Ed accompanied John Alexander to the British Embassy in Shanghai to show the co-op prospectus to the British Ambassador, Sir Archibald Clark-Kerr. After listening patiently to Ed’s presentation on cooperative industry, the Ambassador bluntly asked what the Snows’ stake in the matter was. ”Work, and maybe a story,” Edgar Snow replied, ”My wife and I are prepared to spend as much time as it takes to put this idea across not just in China, but wherever there’s any sympathy for China. Give us the money and the tools and we will do the job.”⑤ The ambassador agreed to see what he could do. Within a week, he had succeeded in relieving Rewi Alley of his duties with the Municipal Council and was accompanying him to Hankou.

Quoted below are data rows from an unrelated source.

(* ===== verification/FeeMarket.v ===== *)
(** * The fee market

    The base fee of EIP-1559 and the global minimum gas price (x/feemarket): the
    parameters and their validation (types/params.go), the keeper (keeper/params.go,
    keeper/eip1559.go, keeper/abci.go, keeper/msg_server.go) and genesis (genesis.go).
    go-ethereum's formula for the next base fee is a parameter; its documented
    behaviour, for a block of the London fork, is [eip1559_next]. *)

From Stdlib Require Import Strings.Byte.
From stdpp Require Import base gmap list strings.
From S2P Require Import Prelude Sdk Geth EvmTypes EvmStore.

(** Decimals are integers scaled by 10^18; a nil integer or decimal is [None]. *)
Record FmParams : Type := mkFmParams {
  BaseFee : option Z;
  MinGasPrice : option Z
}.

Definition dec_precision : Z := 10 ^ 18.
(** [LegacyDec.TruncateInt] rounds towards zero. *)
Definition TruncateInt (d : Z) : Z := Z.quot d dec_precision.

Definition DefaultBaseFee : Z := 1000000000.
Definition DefaultMinGasPrice : Z := 1000000000 * dec_precision.
Definition FmDefaultParams : FmParams := mkFmParams (Some DefaultBaseFee) (Some DefaultMinGasPrice).

Definition validateMinGasPrice (v : option Z) : res unit :=
  match v with
  | None => Err (Errorf "invalid parameter: nil")
  | Some d => if d <? 0 then Err (Errorf "value cannot be negative") else Ok tt
  end.

Definition FmParams_Validate (p : FmParams) : res unit :=
  match BaseFee p with
  | None => Err (Errorf "base fee cannot be nil")
  | Some b => if b <? 0 then Err (Errorf "base fee cannot be negative") else validateMinGasPrice (MinGasPrice p)
  end.

(** [ParamsKey = []byte("Params")] *)
Definition FmParamsKey : bytes := [x50; x61; x72; x61; x6d; x73].

(** The block header given to go-ethereum. *)
Record FeeHeader : Type := mkFeeHeader {
  hdr_Number : Z;
  hdr_GasLimit : Z;
  hdr_GasUsed : Z;
  hdr_BaseFee : Z
}.

Section FeeMarket.
Context {S : Type} {K : SdkKeepers S} {G : Geth}.
Context {P : Codec EvmParams} {FP : Codec FmParams}.
(** [misc.CalcBaseFee], and the parameters in the legacy subspace if there are any. *)
Variable CalcBaseFee : EthChainConfig -> FeeHeader -> Z.
Variable legacy_params : S -> FmParams.
Implicit Types w : World S.

Definition Fm_GetParams w : res FmParams :=
  let bz := kv_get (w_feemarket w) FmParamsKey in
  params ← (if decide (length bz = 0%nat) then Ok (legacy_params (w_sdk w))
            else match Unmarshal bz with Ok p => Ok p | Err e | Panic e => Panic e end);
  Ok (match MinGasPrice params with
      | None => mkFmParams (BaseFee params) (Some 0)
      | Some _ => params
      end).

Definition Fm_SetParams (params : FmParams) : M (World S) unit :=
  lift_res (FmParams_Validate params) ;;
  bz ← lift_res (Marshal params);
  modify (fun w => set_feemarket (kv_set (w_feemarket w) FmParamsKey bz) w).

(** A nil base fee is returned as it is and dereferenced by its user. *)
Definition Fm_GetBaseFee w : res (option Z) :=
  params ← Fm_GetParams w; Ok (BaseFee params).

Definition Fm_SetBaseFee (baseFee : Z) : M (World S) unit :=
  params ← (fun w => (Fm_GetParams w, w));
  or_panic (Errorf "invalid params") (Fm_SetParams (mkFmParams (Some baseFee) (MinGasPrice params))).

(** [gasUsed] is what the block gas meter has consumed, up to its limit. *)
Definition CalculateBaseFee (ctx : Ctx) (gasUsed : Z) w : res Z :=
  params ← Fm_GetParams w;
  let gasLimit :=
    match ctx_ConsensusMaxGas ctx with
    | Some maxGas => if -1 <? maxGas then maxGas else MaxUint64
    | None => MaxUint64
    end in
  chainConfig ← Keeper_GetChainConfig w;
  baseFee ← match BaseFee params with Some b => Ok b | None => Panic NilDereference end;
  minGasPrice ← match MinGasPrice params with Some d => Ok (TruncateInt d) | None => Panic NilDereference end;
  let nextBaseFee := CalcBaseFee chainConfig (mkFeeHeader (ctx_BlockHeight ctx) gasLimit gasUsed baseFee) in
  NewIntFromBigInt (Z.max nextBaseFee minGasPrice).

(** Nothing happens without a block gas meter; [None] for a nil meter. *)
Definition updateBaseFeeForNextBlock (ctx : Ctx) (blockGasMeter : option Z) : M (World S) unit :=
  match blockGasMeter with
  | None => mret tt
  | Some gasConsumedToLimit =>
      baseFee ← (fun w => (CalculateBaseFee ctx gasConsumedToLimit w, w));
      Fm_SetBaseFee baseFee
  end.
Definition Fm_EndBlock (ctx : Ctx) (blockGasMeter : option Z) : M (World S) unit :=
  updateBaseFeeForNextBlock ctx blockGasMeter.

Definition Fm_UpdateParams (authority req_Authority : string) (params : FmParams) : M (World S) unit :=
  require (bool_decide (authority = req_Authority)) ErrInvalidSigner ;;
  Fm_SetParams params.

Definition Fm_InitGenesis (data : FmParams) : M (World S) unit :=
  or_panic (Errorf "could not set parameters at genesis") (Fm_SetParams data).
Definition Fm_ExportGenesis w : res FmParams := Fm_GetParams w.

(** ** Lemmas *)

Context {FL : CodecLaws FmParams}.

Lemma FmParams_Validate_ok p u :
  FmParams_Validate p = Ok u -> exists b m, p = mkFmParams (Some b) (Some m) /\ 0 <= b /\ 0 <= m.
Proof.
  destruct p as [[b|] [m|]]; unfold FmParams_Validate, validateMinGasPrice; simpl; [|by case_match|done|done].
  destruct (Z.ltb_spec b 0); [done|]. destruct (Z.ltb_spec m 0); [done|]. intros _. by exists b, m.
Qed.

Lemma FmParams_Validate_iff b m :
  FmParams_Validate (mkFmParams (Some b) (Some m)) = Ok tt <-> 0 <= b /\ 0 <= m.
Proof.
  unfold FmParams_Validate, validateMinGasPrice. simpl.
  destruct (Z.ltb_spec b 0), (Z.ltb_spec m 0); (split; [done || lia|try done; lia]).
Qed.

(** What is set is read back; [Marshal] of valid parameters is never empty. *)
Lemma Fm_GetParams_SetParams p w w' :
  (forall bz, Marshal p = Ok bz -> bz <> []) ->
  Fm_SetParams p w = (Ok tt, w') ->
  Fm_GetParams w' = Ok p /\ exists bz, w' = set_feemarket (kv_set (w_feemarket w) FmParamsKey bz) w.
Proof.
  intros Hne E. unfold Fm_SetParams in E.
  apply bind_ok_inv in E as ([] & w0 & E0 & E). injection E0 as Ev <-.
  apply bind_ok_inv in E as (bz & w0 & E1 & E). injection E1 as Em <-. injection E as <-.
  apply FmParams_Validate_ok in Ev as (b & m & -> & _ & _). split; [|eauto].
  unfold Fm_GetParams. simpl. rewrite kv_get_set_eq.
  rewrite decide_False by (intros El; apply nil_length_inv in El; by apply (Hne bz)).
  by rewrite (codec_round _ _ Em).
Qed.
End FeeMarket.

(** ** The formula of EIP-1559

    The documented behaviour of [misc.CalcBaseFee] after the London fork: the target
    is half of the limit, the fee moves by at most an eighth, up by at least one. *)
Definition eip1559_next (h : FeeHeader) : Z :=
  let target := hdr_GasLimit h / 2 in
  if hdr_GasUsed h =? target then hdr_BaseFee h
  else if target <? hdr_GasUsed h then
    hdr_BaseFee h + Z.max (hdr_BaseFee h * (hdr_GasUsed h - target) / target / 8) 1
  else Z.max (hdr_BaseFee h - hdr_BaseFee h * (target - hdr_GasUsed h) / target / 8) 0.

(** For a header whose block has the fork; a block before it gets a constant, and a limit
    with the target zero has no next base fee. *)
Definition eip1559_law (CalcBaseFee : EthChainConfig -> FeeHeader -> Z) : Prop :=
  forall cfg h london, eth_LondonBlock cfg = Some london -> london <= hdr_Number h ->
    0 < hdr_GasLimit h / 2 -> 0 <= hdr_GasUsed h -> 0 <= hdr_BaseFee h -> CalcBaseFee cfg h = eip1559_next h.

Lemma eip1559_step b x t : 0 <= b -> 0 < t -> 0 <= x <= t -> 0 <= b * x / t / 8 <= b / 8.
Proof.
  intros Hb Ht Hx. split; [apply Z.div_pos; [apply Z.div_pos; nia|lia]|].
  apply Z.div_le_mono; [lia|]. apply Z.div_le_upper_bound; [lia|]. nia.
Qed.

Lemma eip1559_next_bounds h :
  0 <= hdr_BaseFee h -> 0 < hdr_GasLimit h / 2 -> 0 <= hdr_GasUsed h <= 2 * (hdr_GasLimit h / 2) ->
  hdr_BaseFee h - hdr_BaseFee h / 8 <= eip1559_next h <= hdr_BaseFee h + Z.max (hdr_BaseFee h / 8) 1.
Proof.
  intros Hb Ht Hu. unfold eip1559_next. set (t := hdr_GasLimit h / 2) in *. set (b := hdr_BaseFee h) in *.
  assert (0 <= b / 8) by (apply Z.div_pos; lia).
  destruct (Z.eqb_spec (hdr_GasUsed h) t); [lia|].
  destruct (Z.ltb_spec t (hdr_GasUsed h)).
  - pose proof (eip1559_step b (hdr_GasUsed h - t) t Hb Ht ltac:(lia)). lia.
  - pose proof (eip1559_step b (t - hdr_GasUsed h) t Hb Ht ltac:(lia)). lia.
Qed.

Section BaseFee.
Context {S : Type} {K : SdkKeepers S} {G : Geth}.
Context {P : Codec EvmParams} {FP : Codec FmParams} {FL : CodecLaws FmParams}.
Variable CalcBaseFee : EthChainConfig -> FeeHeader -> Z.
Variable legacy_params : S -> FmParams.

(** Validated parameters have the fork from block zero. *)
Lemma validated_london (w : World S) (params : EvmParams) (cfg : EthChainConfig) :
  Keeper_GetParams w = Ok params -> ChainConfig_Validate (params_ChainConfig params) = Ok tt ->
  Keeper_GetChainConfig w = Ok cfg -> eth_LondonBlock cfg = Some 0.
Proof.
  unfold Keeper_GetChainConfig. intros -> Hv%ChainConfig_Validate_default. cbn [mbind res_bind]. rewrite Hv.
  destruct (Keeper_GetEip155ChainId w) as [id|e|e]; [|done|done]. cbn -[DefaultChainConfig HexToHash emptyHash CheckConfigForkOrder].
  unfold ChainConfig_EthereumConfig. cbn -[HexToHash emptyHash CheckConfigForkOrder].
  destruct (CheckConfigForkOrder _); by intros [= <-].
Qed.

(** C14 The base fee of the next block: with the EVM's parameters as they are validated,
    which have the London fork from block zero, and a finite block gas limit above one,
    when the block used no more than twice the gas target, [EndBlock] does not panic, sets the base fee to the result of EIP-1559
    but not below the whole part of the global minimum gas price, moves it by at most
    an eighth (or one) unless the minimum lifts it, and changes neither the minimum
    gas price nor any other store. *)
Theorem EndBlock_base_fee (ctx : Ctx) (w : World S) (b m maxGas gasUsed : Z) (cfg : EthChainConfig)
  (params : EvmParams) (Hcalc : eip1559_law CalcBaseFee)
  (Hmarshal : forall b', exists bz, Marshal (mkFmParams (Some b') (Some m)) = Ok bz /\ bz <> [])
  (Hparams : Fm_GetParams legacy_params w = Ok (mkFmParams (Some b) (Some m)))
  (Hvalid : 0 <= b /\ 0 <= m)
  (Hevm : Keeper_GetParams w = Ok params /\ ChainConfig_Validate (params_ChainConfig params) = Ok tt)
  (Hconfig : Keeper_GetChainConfig w = Ok cfg)
  (Hheight : 0 <= ctx_BlockHeight ctx)
  (Hgas : ctx_ConsensusMaxGas ctx = Some maxGas /\ 1 < maxGas /\ 0 <= gasUsed <= 2 * (maxGas / 2))
  (Hbound : b + Z.max (b / 8) 1 < 2 ^ 256 /\ TruncateInt m < 2 ^ 256) :
  exists w' b', Fm_EndBlock CalcBaseFee legacy_params ctx (Some gasUsed) w = (Ok tt, w') /\
    Fm_GetBaseFee legacy_params w' = Ok (Some b') /\
    b' = Z.max (eip1559_next (mkFeeHeader (ctx_BlockHeight ctx) maxGas gasUsed b)) (TruncateInt m) /\
    TruncateInt m <= b' /\ b - b / 8 <= b' <= Z.max (b + Z.max (b / 8) 1) (TruncateInt m) /\
    Fm_GetParams legacy_params w' = Ok (mkFmParams (Some b') (Some m)) /\
    exists fm, w' = set_feemarket fm w.
Proof.
  destruct Hgas as (Hmax & Hmax1 & Hused). destruct Hvalid as [Hb Hm]. destruct Hbound as [Hb1 Hb2].
  destruct Hevm as [Hp Hv]. pose proof (validated_london w params cfg Hp Hv Hconfig) as Hlondon.
  set (h := mkFeeHeader (ctx_BlockHeight ctx) maxGas gasUsed b).
  assert (0 < maxGas / 2) as Ht by (apply Z.div_str_pos; lia).
  pose proof (eip1559_next_bounds h Hb Ht Hused) as Hbounds. simpl in Hbounds.
  assert (0 <= b / 8 <= b) as Hb8 by (split; [apply Z.div_pos; lia|apply Z.div_le_upper_bound; lia]).
  set (b' := Z.max (eip1559_next h) (TruncateInt m)).
  assert (0 <= b' < 2 ^ 256) as Hb' by lia.
  assert (CalculateBaseFee CalcBaseFee legacy_params ctx gasUsed w = Ok b') as Ec.
  { unfold CalculateBaseFee. rewrite Hparams. simpl. rewrite Hmax.
    destruct (Z.ltb_spec (-1) maxGas); [|lia]. rewrite Hconfig. simpl. fold h. rewrite (Hcalc cfg h 0) by (done || simpl; lia). fold b'.
    unfold NewIntFromBigInt. assert (BitLen b' <= 256) by (apply BitLen_le_iff; lia).
    destruct (Z.ltb_spec 256 (BitLen b')); [lia|done]. }
  destruct (Hmarshal b') as (bz & Em & Hne).
  assert (exists w', Fm_SetParams (mkFmParams (Some b') (Some m)) w = (Ok tt, w')) as [w' Es].
  { unfold Fm_SetParams. munfold. rewrite (proj2 (FmParams_Validate_iff b' m)) by lia. rewrite Em. eauto. }
  assert (forall bz, Marshal (mkFmParams (Some b') (Some m)) = Ok bz -> bz <> []) as Hne' by congruence.
  destruct (Fm_GetParams_SetParams legacy_params _ _ _ Hne' Es) as [Hget (bz' & Hw')].
  exists w', b'. split_and!; try done; try lia.
  - unfold Fm_EndBlock, updateBaseFeeForNextBlock, Fm_SetBaseFee. munfold. rewrite Ec, Hparams. simpl.
    by rewrite Es.
  - unfold Fm_GetBaseFee. by rewrite Hget.
  - eauto.
Qed.

(** Only the authority changes the parameters, and only to valid ones: an update
    by anyone else and an update with a missing or negative value fail and leave every
    store as it was; an accepted one is what is read afterwards. *)
Theorem fee_market_update_params (authority requester : string) (p : FmParams) (w : World S)
  (Hmarshal : exists bz, Marshal p = Ok bz /\ bz <> []) :
  let '(r, w') := Fm_UpdateParams authority requester p w in
  (authority <> requester -> r = Err ErrInvalidSigner /\ w' = w) /\
  (is_ok r = false -> w' = w) /\
  (is_ok r = true <-> authority = requester /\
     exists b m, p = mkFmParams (Some b) (Some m) /\ 0 <= b /\ 0 <= m) /\
  (is_ok r = true -> Fm_GetParams legacy_params w' = Ok p).
Proof.
  destruct Hmarshal as (bz & Em & Hne). unfold Fm_UpdateParams, mbind, M_bind, require.
  case_bool_decide as Ha; simpl; [|naive_solver].
  destruct (Fm_SetParams p w) as [r w'] eqn:Es.
  assert (r = Ok tt /\ (exists b m, p = mkFmParams (Some b) (Some m) /\ 0 <= b /\ 0 <= m) \/
          is_ok r = false /\ w' = w /\ ~ (exists b m, p = mkFmParams (Some b) (Some m) /\ 0 <= b /\ 0 <= m)) as Hcases.
  { unfold Fm_SetParams in Es. revert Es. munfold. destruct (FmParams_Validate p) as [[]|e|e] eqn:Ev.
    - rewrite Em. intros [= <- <-]. left. split; [done|]. by eapply FmParams_Validate_ok.
    - intros [= <- <-]. right. split_and!; try done. intros (b & m & -> & Hb & Hm).
      by rewrite (proj2 (FmParams_Validate_iff b m)) in Ev.
    - intros [= <- <-]. right. split_and!; try done. intros (b & m & -> & Hb & Hm).
      by rewrite (proj2 (FmParams_Validate_iff b m)) in Ev. }
  destruct Hcases as [[-> Hv]|(Hr & -> & Hv)].
  - assert (Fm_GetParams legacy_params w' = Ok p) as Hg
      by (apply (Fm_GetParams_SetParams legacy_params p w w'); [congruence|done]).
    split_and!; naive_solver.
  - rewrite Hr. split_and!; naive_solver.
Qed.
End BaseFee.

In 1968, Rewi Alley sent Ida Pruitt a copy of a 20-page typewritten plan entitled “Village Industrial Co-operatives”- a brief statement on their present necessity. Alley’s cover letter to Ida Pruitt calls this “the very first draft I made, before the very first Yellow Pamphlet was produced,” and a one-page note attached to this plan, dated October 9,1968, explains, “it was from this document that the Snows helped to draw up the first promotion pamphlet which they, through their connections, arranged for Clark-Kerr (British Ambassador to China) to take to Hankou, and which resulted in my being invited to set up Gung Ho.”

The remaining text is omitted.